Portable oxygen concentrator (POC) is a portable device used to provide oxygen therapy to people
requiring greater oxygen concentrations than the levels of ambient air. It is similar to a home oxygen concentrator, but is smaller in size and more mobile. The portable oxygen concentrator makes it easy for patients to travel freely; they are small enough to fit in a car and many concentrators are now FAA-approved for use on airplanes.

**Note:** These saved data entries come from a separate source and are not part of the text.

(** Registering actions under identifiers that no extraction has does not
    change what the chains of the extractions are. *)
Lemma suggest_all_fresh l : ∀ n log, (∀ i e, e ∈ l → action_ids i ≠ e_ext_id e) →
  (suggest_from n l log).1 = map (λ e, suggestion_of e (get_provenance (e_ext_id e) log)) (filter (shown log) l).
Proof.
  induction l as [|e l IH]; intros n log Hf; cbn [suggest_all]; [done|]. rewrite filter_cons.
  destruct (decide (shown log e)) as [[Hb Hc]|Hno].
  2: { assert (∀ i x, x ∈ l → action_ids i ≠ e_ext_id x) by (intros i x Hx; apply Hf; by right).
       destruct (bool_decide_reflect (e_status e = BLOCKED)) as [|Hb]; [by apply IH|].
       destruct (is_complete (get_provenance (e_ext_id e) log)) eqn:Hc; [by destruct Hno|by apply IH]. }
  rewrite bool_decide_false, Hc by done. cbn [negb].
  set (log1 := register_action (proposed (action_ids n) e) log).
  assert (∀ x, x ∈ l → get_provenance (e_ext_id x) log1 = get_provenance (e_ext_id x) log) as Hsame.
  { intros x Hx. apply get_provenance_nodes; try done. cbn [log1 register_action actions proposed ac_action_id].
    apply assoc_set_ne, Hf. by right. }
  specialize (IH (S n) log1). destruct (suggest_from (S n) l log1) as [sgs log2]. cbn [fst map] in *. f_equal.
  rewrite IH; [|intros i x Hx; apply Hf; by right]. clear -Hsame. induction l as [|x l IHl]; [done|]. rewrite !filter_cons.
  assert (get_provenance (e_ext_id x) log1 = get_provenance (e_ext_id x) log) as Ex by (apply Hsame; left).
  assert (shown log1 x ↔ shown log x) as Hiff by (unfold shown; by rewrite Ex).
  rewrite (decide_ext _ _ _ _ Hiff). destruct (decide (shown log x)); cbn [map]; rewrite ?Ex, IHl; (try done); intros y Hy; apply Hsame; by right.
Qed.

Lemma suggest_all_old id l : ∀ n log, (∀ k, (n ≤ k)%nat → action_ids k ≠ id) →
  assoc id (actions (suggest_from n l log).2) = assoc id (actions log).
Proof.
  induction l as [|e l IH]; intros n log Hid; cbn [suggest_all]; [done|].
  destruct (bool_decide _); [by apply IH|]. destruct (negb _); [by apply IH|].
  specialize (IH (S n) (register_action (proposed (action_ids n) e) log)). destruct (suggest_all _ _ _ _) as [sgs log']. cbn [snd] in *.
  rewrite IH; [|intros k Hk; apply Hid; lia]. cbn [register_action actions proposed ac_action_id]. apply assoc_set_ne, Hid. lia.
Qed.

(** Each suggestion comes from an extraction of the list that was not
    blocked, with the chain at its turn, and its action stays registered. *)
Lemma suggest_all_elem (Hinj : ∀ i j, action_ids i = action_ids j → i = j) sg l : ∀ n log, sg ∈ (suggest_from n l log).1 →
  ∃ e k log', e ∈ l ∧ (n ≤ k)%nat ∧ e_status e ≠ BLOCKED ∧ sg = suggestion_of e (get_provenance (e_ext_id e) log') ∧
    is_complete (get_provenance (e_ext_id e) log') = true ∧
    (chunks log' = chunks log ∧ documents log' = documents log ∧ extractions log' = extractions log) ∧
    (∀ id, (∀ i, (n ≤ i)%nat → action_ids i ≠ id) → assoc id (actions log') = assoc id (actions log)) ∧
    assoc (action_ids k) (actions (suggest_from n l log).2) = Some (proposed (action_ids k) e).
Proof.
  induction l as [|e l IH]; intros n log; cbn [suggest_all]; [by intros ?%not_elem_of_nil|].
  destruct (bool_decide_reflect (e_status e = BLOCKED)) as [|Hs].
  { intros (e' & k & log' & He & H)%IH. exists e', k, log'. split; [by right|done]. }
  destruct (is_complete (get_provenance (e_ext_id e) log)) eqn:Hc; cbn [negb].
  2: { intros (e' & k & log' & He & H)%IH. exists e', k, log'. split; [by right|done]. }
  set (log1 := register_action (proposed (action_ids n) e) log).
  pose proof (suggest_all_old (action_ids n) l (S n) log1) as Hold. specialize (IH (S n) log1).
  destruct (suggest_from (S n) l log1) as [sgs log2]. cbn [fst snd] in *. intros [->|Hsg]%elem_of_cons.
  - exists e, n, log. do 6 (split; [try done; by left|]). split; [done|]. rewrite Hold; [cbn; apply assoc_set_eq|]. intros k Hk ?%Hinj. lia.
  - apply IH in Hsg as (e' & k & log' & He & Hk & Hst & -> & Hcc & Hn & Ha & Hreg). exists e', k, log'. split; [by right|]. split; [lia|]. do 3 (split; [done|]).
    split; [by destruct Hn as (-> & -> & ->)|]. split; [|done]. intros id Hid. rewrite Ha; [|intros i Hi; apply Hid; lia]. cbn [log1 register_action actions proposed ac_action_id].
      apply assoc_set_ne, Hid. lia.
Qed.
End Suggested.

(** ** What a user of the overlay sees and applies *)

Section Demo_suggestions.
Context `{Ingestor, SecurityFilter, Pack, Compressor, Numerics, SqlOrder}.
Variable sv : server.
Variable fs : filesystem.
Variable decoded : bytes → string.
Variable suffix : string → string.

Lemma run_demo_success file doc_id now action_ids s a s' :
  run_demo sv fs decoded suffix file doc_id now action_ids s = (Ok a, s') → da_success a = true →
  ∃ path size content trace s1, resolve_sandbox_path sv fs file = Ok path ∧ sandboxed sv fs path ∧ fs_open fs path = Ok (size, content) ∧
    Orchestrator.run default_gate {| d_doc_id := doc_id; d_source_path := path; d_sha256 := sha256_hex content; d_page_count := 0; d_ingested_at := now |} s
      = (Ok trace, s1) ∧ da_halted a = t_halted trace ∧
    da_suggestions a = (suggest_all action_ids 0 (t_extractions trace) (prov s1)).1 ∧
    prov s' = (suggest_all action_ids 0 (t_extractions trace) (prov s1)).2.
Proof.
  unfold run_demo. destruct (resolve_sandbox_path sv fs file) as [path|] eqn:Ep; [|done]. pose proof (resolve_sandboxed _ _ _ _ Ep) as Hp.
  destruct (fs_open fs path) as [[size content]|] eqn:Eo; [|intros Ha; injection Ha as <- <-; done]. unfold demo_body.
  destruct (Orchestrator.run default_gate _ s) as [[trace|x] s1] eqn:Er; [|intros Ha; injection Ha as <- <-; done].
  destruct (suggest_all _ _ _ _) as [sgs log] eqn:Es. intros Ha Hs. exists path, size, content, trace, s1. rewrite Es.
  assert (∃ text, {| da_success := true; da_error := ""; da_text := text; da_suggestions := sgs; da_halted := t_halted trace;
    da_halt_reason := t_halt_reason trace; da_stages := t_stages trace |} = a ∧ {| prov := log; mem := mem s1 |} = s') as (text & <- & <-).
  { injection Ha as <- <-. eexists. split; [reflexivity|done]. }
  by split_and!.
Qed.

(** The identifiers of the extractions are their own: distinct, not those of
    the actions registered or to be registered, which are distinct too. *)
Record fresh_identifiers (action_ids : nat → string) (l : list Extraction) (log : ProvenanceLog) : Prop := {
  fresh_actions : ∀ i j, action_ids i = action_ids j → i = j;
  fresh_extractions : NoDup (map e_ext_id l);
  fresh_apart : ∀ i e, e ∈ l → action_ids i ≠ e_ext_id e;
  fresh_unused : ∀ e, e ∈ l → assoc (e_ext_id e) (actions log) = None }.

(** A suggestion of the extraction: it names it, says what it says, cites its
    chunk, and an action waits for it. *)
Definition suggests (log : ProvenanceLog) (e : Extraction) (sg : suggestion) : Prop :=
  sg_ext_id sg = e_ext_id e ∧ sg_field sg = e_field_name e ∧ sg_value sg = e_value e ∧ sg_confidence sg = e_confidence e ∧
  cites_chunk log e sg ∧ ∃ id, assoc id (actions log) = Some (proposed id e).

(** C16.  What the route of demonstration suggests comes from one run of the
    pipeline on the bytes of a file inside the sandbox.  When the identifiers
    drawn are fresh, the suggestions are those of the extractions of that run
    that are not blocked and have a complete chain in the log the run left,
    in their order, and no others; each suggestion names its extraction, has
    its field, value and confidence, cites the chunk that extraction names
    with the page and the box the server holds for it, and an action is
    registered that carries the value of the extraction. *)
Theorem demo_suggestions_cited file doc_id now action_ids s a s' :
  run_demo sv fs decoded suffix file doc_id now action_ids s = (Ok a, s') → da_success a = true →
  ∃ path size content trace s1, resolve_sandbox_path sv fs file = Ok path ∧ sandboxed sv fs path ∧ fs_open fs path = Ok (size, content) ∧
    Orchestrator.run default_gate {| d_doc_id := doc_id; d_source_path := path; d_sha256 := sha256_hex content; d_page_count := 0; d_ingested_at := now |} s
      = (Ok trace, s1) ∧
    (fresh_identifiers action_ids (t_extractions trace) (prov s) →
      da_suggestions a = map (λ e, suggestion_of e (get_provenance (e_ext_id e) (prov s1))) (filter (shown (prov s1)) (t_extractions trace)) ∧
      ∀ sg, sg ∈ da_suggestions a → ∃ e, e ∈ t_extractions trace ∧ e_status e ≠ BLOCKED ∧ suggests (prov s') e sg).
Proof.
  intros Hr Hs. apply run_demo_success in Hr as (path & size & content & trace & s1 & Hp & Hsb & Ho & Hrun & _ & Hsg & Hlog); [|done].
  exists path, size, content, trace, s1. do 4 (split; [done|]). intros [Hinj Hdist Hapart Hun].
  destruct (run_records _ _ _ _ Hrun) as [Hacts Hrec]. split; [rewrite Hsg; by apply suggest_all_fresh|].
  pose proof (suggest_all_nodes action_ids (t_extractions trace) 0 (prov s1)) as (Nc & Nd & _). rewrite <-Hlog in Nc, Nd.
  intros sg Hin. rewrite Hsg in Hin. pose proof Hin as Hreg. rewrite suggest_all_fresh in Hin by done.
  apply list_elem_of_fmap in Hin as (e & -> & [[Hb Hc] He]%list_elem_of_filter). exists e. split; [done|]. split; [done|].
  do 4 (split; [done|]). split.
  - destruct (Hrec e He Hdist) as (store & x & Ee & Hx). assert (e_chunk_id x = e_chunk_id e) as Ex by (by rewrite Ee).
    assert (cites_chunk (prov s1) e (suggestion_of e (get_provenance (e_ext_id e) (prov s1)))) as Hcites
      by (eapply suggestion_cites; [rewrite Hacts; by apply Hun|done..]).
    unfold cites_chunk in *. by rewrite Nc, Nd.
  - apply suggest_all_elem in Hreg as (e' & k & log' & He' & _ & _ & Esg & _ & _ & _ & Hreg); [|done].
    assert (e' = e) as ->; [|exists (action_ids k); by rewrite Hlog].
    apply (f_equal sg_ext_id) in Esg. cbn [suggestion_of sg_ext_id] in Esg.
    destruct (proj1 (list_elem_of_lookup _ _) He) as [i Hi], (proj1 (list_elem_of_lookup _ _) He') as [j Hj].
    assert (i = j) as ->; [|congruence]. eapply (NoDup_lookup _ i j (e_ext_id e) Hdist); rewrite list_lookup_fmap; [by rewrite Hi|by rewrite Hj, Esg].
Qed.
End Demo_suggestions.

Portable oxygen concentrators operate on the same principle as a home domestic concentrator, pressure swing adsorption. The atmosphere contains around 21% oxygen; the remainder is nitrogen and a mixture of other gases. An internal air compressor forces this air through a system of chemical filters known as a molecular sieve. This filter is made up of silicate granules called Zeolite which attract (via molecular bond adsorption) nitrogen molecules onto their surfaces more strongly than they attract oxygen molecules – this sieves the nitrogen out of the air, concentrating the oxygen. Part of the oxygen produced is delivered to the patient; part is fed back into the sieves (at greatly reduced pressure) to flush away the accumulated nitrogen, preparing the granule surfaces for the next cycle. Through this process, the system is capable of producing medical-grade oxygen of up to 90% consistently. The latest models can be powered from mains electricity supply, 12v DC (car/boat/aircraft), and battery packs, freeing the patient from relying on using cylinders or other current solutions that put a restriction on time, weight, and size.
Most of the current portable oxygen concentrator systems provide oxygen on a pulse (on-demand) delivery. The system supplies a high concentration of oxygen and is used with a nasal cannula to deliver the oxygen to the patient.